Strengthens: Builds strength in your arms, shoulders, legs and core.
Improves circulation: The inverted position promotes blood flow to the head, aiding in mental clarity.
Calms the mind: Helps to alleviate stress and mild anxiety.
Energizing: Can be invigorating and boost overall energy levels.
How to Perform Downward-Facing Dog:
Start on All Fours: Begin on your hands and knees, tabletop position. Place hands shoulder-width apart, knees hip-width distance apart.
Lift Hips Up and Back: Tuck your toes and inhale as you lift your knees off the floor. Straighten your legs (as much as is comfortable) and raise your hips, creating an inverted “V” shape.
Ground Your Hands: Press your palms firmly into the mat, spreading your fingers wide. Rotate your upper arms outward slightly so your elbows face mostly back.

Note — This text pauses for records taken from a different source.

(* ===== verification/ChildKeysGraph.v ===== *)
(** * ChildKeysGraph: the two relation maps are two views of one graph

    The update behind every operation of ChildKeys.v.  [edge s n p c] is the
    proportion parent [p] gives child [c] on subnet [n].  [relations_inv] says
    that [ChildKeys] and [ParentKeys] store the same edges, that no list repeats
    a hotkey, that there are neither self-loops nor two-cycles, and the limits on
    lists and proportions.  [persist_run] shows that the diff-based update
    [persist_child_parent_relations] is atomic, [persist_effect] gives the graph
    it leaves, and [persist_live_inv] that it keeps the invariant. *)

From Stdlib Require Import ZArith Lia.
From stdpp Require Import base gmap list fin_maps.
From S2P Require Import Prelude ChildKeys.

(** The operations that keep the invariant. *)
Create HintDb childkeys.

Section edges.
Context {AccountId : Type} `{Countable AccountId}.
Abbreviation Edges := (list (Z * AccountId)).
Implicit Types (l : Edges) (k id : AccountId).

(** The proportion of the first edge to [id]. *)
Fixpoint edge_weight l id : option Z :=
  match l with
  | [] => None
  | (w, who) :: l => if decide (who = id) then Some w else edge_weight l id
  end.

Lemma edge_weight_None l id : edge_weight l id = None <-> id ∉ l.*2.
Proof.
  induction l as [|[w who] l IH]; simpl; [by split; [intros _; apply not_elem_of_nil|]|].
  rewrite not_elem_of_cons. case_decide; naive_solver.
Qed.

Lemma edge_weight_elem l id w : edge_weight l id = Some w -> (w, id) ∈ l.
Proof.
  induction l as [|[w' who] l IH]; simpl; [done|]. case_decide; rewrite elem_of_cons; naive_solver.
Qed.

Lemma edge_weight_Some l id w : NoDup l.*2 -> edge_weight l id = Some w <-> (w, id) ∈ l.
Proof.
  intros Hnd. split; [apply edge_weight_elem|]. induction l as [|[w' who] l IH]; simpl.
  { by intros ?%not_elem_of_nil. }
  csimpl in Hnd. apply list.NoDup_cons in Hnd as [Hnin Hnd]. rewrite elem_of_cons.
  intros [[= -> ->]|Hin]; [by rewrite decide_True|]. rewrite decide_False; [by apply IH|].
  intros ->. apply Hnin, list_elem_of_fmap. by exists (w, id).
Qed.

Lemma edge_weight_nil_inv l : (forall id, edge_weight l id = None) -> l = [].
Proof. destruct l as [|[w who] l]; [done|]. intros Hn. specialize (Hn who). simpl in Hn.
  by rewrite decide_True in Hn. Qed.

Lemma edge_weight_upsert l w id id' :
  edge_weight (upsert_edge l w id) id' = if decide (id' = id) then Some w else edge_weight l id'.
Proof.
  induction l as [|[w' who] l IH]; simpl; [repeat case_decide; congruence|].
  destruct (decide (who = id)); simpl; repeat case_decide; congruence.
Qed.

Lemma upsert_edge_ids l w id id' : id' ∈ (upsert_edge l w id).*2 <-> id' = id \/ id' ∈ l.*2.
Proof.
  induction l as [|[w' who] l IH]; simpl; [rewrite list_elem_of_singleton, elem_of_nil; tauto|].
  case_decide; csimpl; rewrite !elem_of_cons; naive_solver.
Qed.

Lemma upsert_edge_NoDup l w id : NoDup l.*2 -> NoDup (upsert_edge l w id).*2.
Proof.
  induction l as [|[w' who] l IH]; simpl; intros Hnd.
  - apply list.NoDup_singleton.
  - csimpl in Hnd. apply list.NoDup_cons in Hnd as [Hnin Hnd].
    case_decide; csimpl; apply list.NoDup_cons; [done|]. split; [|by apply IH].
    rewrite upsert_edge_ids. naive_solver.
Qed.

Lemma upsert_edge_length l w id :
  length (upsert_edge l w id) = (length l + if decide (id ∈ l.*2) then 0 else 1)%nat.
Proof.
  induction l as [|[w' who] l IH]; csimpl; [done|].
  destruct (decide (who = id)) as [->|Hne]; csimpl.
  - rewrite decide_True by left. lia.
  - rewrite IH. repeat case_decide; try lia; exfalso; rewrite elem_of_cons in *; naive_solver.
Qed.

Lemma remove_edge_weight l id id' :
  edge_weight (remove_edge l id) id' = if decide (id' = id) then None else edge_weight l id'.
Proof.
  induction l as [|[w' who] l IH]; unfold remove_edge in *; simpl; [by case_decide|].
  destruct (decide (who = id)) as [->|Hne].
  - rewrite filter_cons_False by (simpl; naive_solver). rewrite IH. repeat case_decide; congruence.
  - rewrite filter_cons_True by done. simpl. rewrite IH. repeat case_decide; congruence.
Qed.

Lemma remove_edge_sublist l id : sublist (remove_edge l id) l.
Proof. apply sublist_filter. Qed.

Lemma remove_edge_NoDup l id : NoDup l.*2 -> NoDup (remove_edge l id).*2.
Proof.
  unfold remove_edge. induction l as [|[w' who] l IH]; csimpl; [done|].
  intros [Hnin Hnd]%list.NoDup_cons. rewrite filter_cons. case_decide; [|by apply IH].
  csimpl. apply list.NoDup_cons. split; [|by apply IH]. intros (e & -> & Hin)%list_elem_of_fmap.
  apply list_elem_of_filter in Hin as [_ Hin]. apply Hnin, list_elem_of_fmap. by exists e.
Qed.

Lemma remove_edge_length l id : (length (remove_edge l id) <= length l)%nat.
Proof. apply sublist_length, remove_edge_sublist. Qed.

Lemma has_edge_spec l id : has_edge l id = true <-> id ∈ l.*2.
Proof.
  unfold has_edge. rewrite existsb_exists, list_elem_of_fmap. split.
  - intros (e & Hin%list_elem_of_In & He). bool_to_prop. eauto.
  - intros (e & -> & Hin%list_elem_of_In). exists e. by rewrite bool_decide_eq_true.
Qed.

(** The maps the lists are read into. *)
Lemma edges_map_app l e : edges_map (l ++ [e]) = <[e.2 := e.1]> (edges_map l).
Proof. unfold edges_map. by rewrite foldl_app. Qed.

Lemma edges_map_without_app pv l e :
  edges_map_without pv (l ++ [e]) =
  if decide (e.2 = pv) then edges_map_without pv l else <[e.2 := e.1]> (edges_map_without pv l).
Proof. unfold edges_map_without. by rewrite foldl_app. Qed.

Lemma edges_map_without_lookup pv l k :
  edges_map_without pv l !! k = if decide (k = pv) then None else edges_map l !! k.
Proof.
  induction l as [|[w who] l IH] using rev_ind; [by case_decide|].
  rewrite edges_map_without_app, edges_map_app. simpl.
  destruct (decide (who = pv)) as [->|]; rewrite ?lookup_insert, IH; repeat case_decide; congruence.
Qed.

Lemma edge_weight_snoc l w who id :
  edge_weight (l ++ [(w, who)]) id =
  match edge_weight l id with Some v => Some v | None => if decide (who = id) then Some w else None end.
Proof. induction l as [|[w' who'] l IH]; simpl; [done|]. by destruct (decide (who' = id)). Qed.

(** Without repetitions, first and last proportion are the same. *)
Lemma edges_map_lookup l k : NoDup l.*2 -> edges_map l !! k = edge_weight l k.
Proof.
  induction l as [|[w who] l IH] using rev_ind; [done|]. intros Hnd.
  rewrite fmap_app in Hnd. apply NoDup_app in Hnd as (Hnd & Hdis & _).
  rewrite edges_map_app, lookup_insert, edge_weight_snoc, (IH Hnd). simpl.
  case_decide as E; [|by case_match]. subst. case_match eqn:E; [|done]. exfalso.
  apply edge_weight_elem in E. eapply (Hdis k); [|by left].
  apply list_elem_of_fmap. by exists (z, k).
Qed.
End edges.

(** ** What the diff-based update does *)

Section safety.
Context {AccountId : Type} `{Countable AccountId} (ord : Order (AccountId := AccountId)).
Abbreviation Edges := (list (Z * AccountId)).
Abbreviation State := (State (AccountId := AccountId)).
Abbreviation PCRelations := (PCRelations (AccountId := AccountId)).
Implicit Types (s : State) (n : NetUid) (p c k pv : AccountId) (l : Edges) (m : gmap AccountId Z).

(** Every walk visits each element once. *)
Class OrderLaws : Prop := {
  sorted_perm X : sorted ord X ≡ₚ elements X;
  iter_links_perm rows : iter_links ord rows ≡ₚ map_to_list rows;
  iter_pending_perm rows : iter_pending ord rows ≡ₚ map_to_list rows;
  iter_checks_perm X : iter_checks ord X ≡ₚ elements X;
}.
Context `{!OrderLaws}.

Lemma elem_of_sorted X k : k ∈ sorted ord X <-> k ∈ X.
Proof. by rewrite sorted_perm, elem_of_elements. Qed.

Lemma NoDup_sorted X : NoDup (sorted ord X).
Proof. rewrite sorted_perm. apply NoDup_elements. Qed.

Lemma elem_of_btree_iter m k w : (k, w) ∈ btree_iter ord m <-> m !! k = Some w.
Proof.
  unfold btree_iter. rewrite list_elem_of_omap. split.
  - intros (k' & _ & (w' & Hk & [= -> ->])%fmap_Some). done.
  - intros Hk. exists k. rewrite elem_of_sorted, elem_of_dom, Hk. by eauto.
Qed.

Lemma btree_iter_keys m : (btree_iter ord m).*1 = sorted ord (dom m).
Proof.
  unfold btree_iter. assert (Hd : Forall (fun k => is_Some (m !! k)) (sorted ord (dom m))).
  { apply Forall_forall. intros k Hk. by apply elem_of_dom, elem_of_sorted. }
  induction Hd as [|k ks [w Hw] _ IH]; [done|]. csimpl. rewrite Hw. csimpl. by rewrite IH.
Qed.

Lemma map_edges_ids m : (map_edges ord m).*2 = sorted ord (dom m).
Proof.
  rewrite <- btree_iter_keys. unfold map_edges. rewrite <- list_fmap_compose.
  by apply list_fmap_ext.
Qed.

Lemma map_edges_NoDup m : NoDup (map_edges ord m).*2.
Proof. rewrite map_edges_ids. apply NoDup_sorted. Qed.

Lemma map_edges_weight m k : edge_weight (map_edges ord m) k = m !! k.
Proof.
  destruct (edge_weight (map_edges ord m) k) as [w|] eqn:E.
  - apply edge_weight_elem in E. unfold map_edges in E.
    apply list_elem_of_fmap in E as ([k' w'] & [= -> ->] & Hin). by apply elem_of_btree_iter in Hin.
  - apply edge_weight_None in E. rewrite map_edges_ids, elem_of_sorted in E.
    symmetry. by apply not_elem_of_dom.
Qed.

Lemma map_edges_length m : length (map_edges ord m) = size m.
Proof.
  rewrite <- (length_fmap snd), map_edges_ids, sorted_perm.
  apply size_dom.
Qed.

(** A stored row: empty lists are not stored. *)
Definition row l : option Edges := match l with [] => None | _ => Some l end.
Lemma persist_pending_run : feasible ->
  persist_pending_chidren_ok ord n pv l s =
  deposit_event (SetChildrenEvent pv n l) (persist_result ord (loaded pv l n s) n s).
Proof.
  intros Hfe. unfold persist_pending_chidren_ok. rewrite load_pending_run by done.
  by rewrite (persist_run ord), fan_in_run.
Qed.
End request.

(** Only the pivot's out-edges change. *)
Lemma persist_pending_request n pv l s : graph_ok s n ->
  persist_pending_chidren_ok ord n pv l s = s \/
  forall p c, edge (persist_pending_chidren_ok ord n pv l s) n p c =
              if decide (p = pv) then edges_map_without pv l !! c else edge s n p c.
Proof.
  intros Hg. destruct (persist_pending_cases ord n pv l s) as [->|(Hrel & _ & _ & ->)]; [by left|].
  right. intros p c. destruct (persist_effect ord _ n s Hg Hrel p c) as [He _]. simpl in He.
  change (edge (deposit_event _ ?x) n p c) with (edge x n p c). rewrite He. unfold replaced.
  rewrite (loaded_parents pv l n s p Hg). simpl. repeat case_decide; subst; auto.
Qed.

Lengthen Spine: Elongate your spine towards your heels, drawing your chest back towards your thighs.
Relax Your Head: Relax your head and neck between your arms, gazing gently towards your toes or navel.
Hold and Breathe: Hold for 5-10 breaths, focusing on lengthening your body with each exhale.
Modifications:
Bent Knees: If your hamstrings are tight, keep a slight bend in your knees.
Elevated Hands: Place your hands on a yoga block to reduce wrist strain.
Important Notes:
Listen to your body. If you feel any pain, gently come out of the pose.
Avoid this pose if you have high blood pressure, wrist injuries, or certain eye conditions.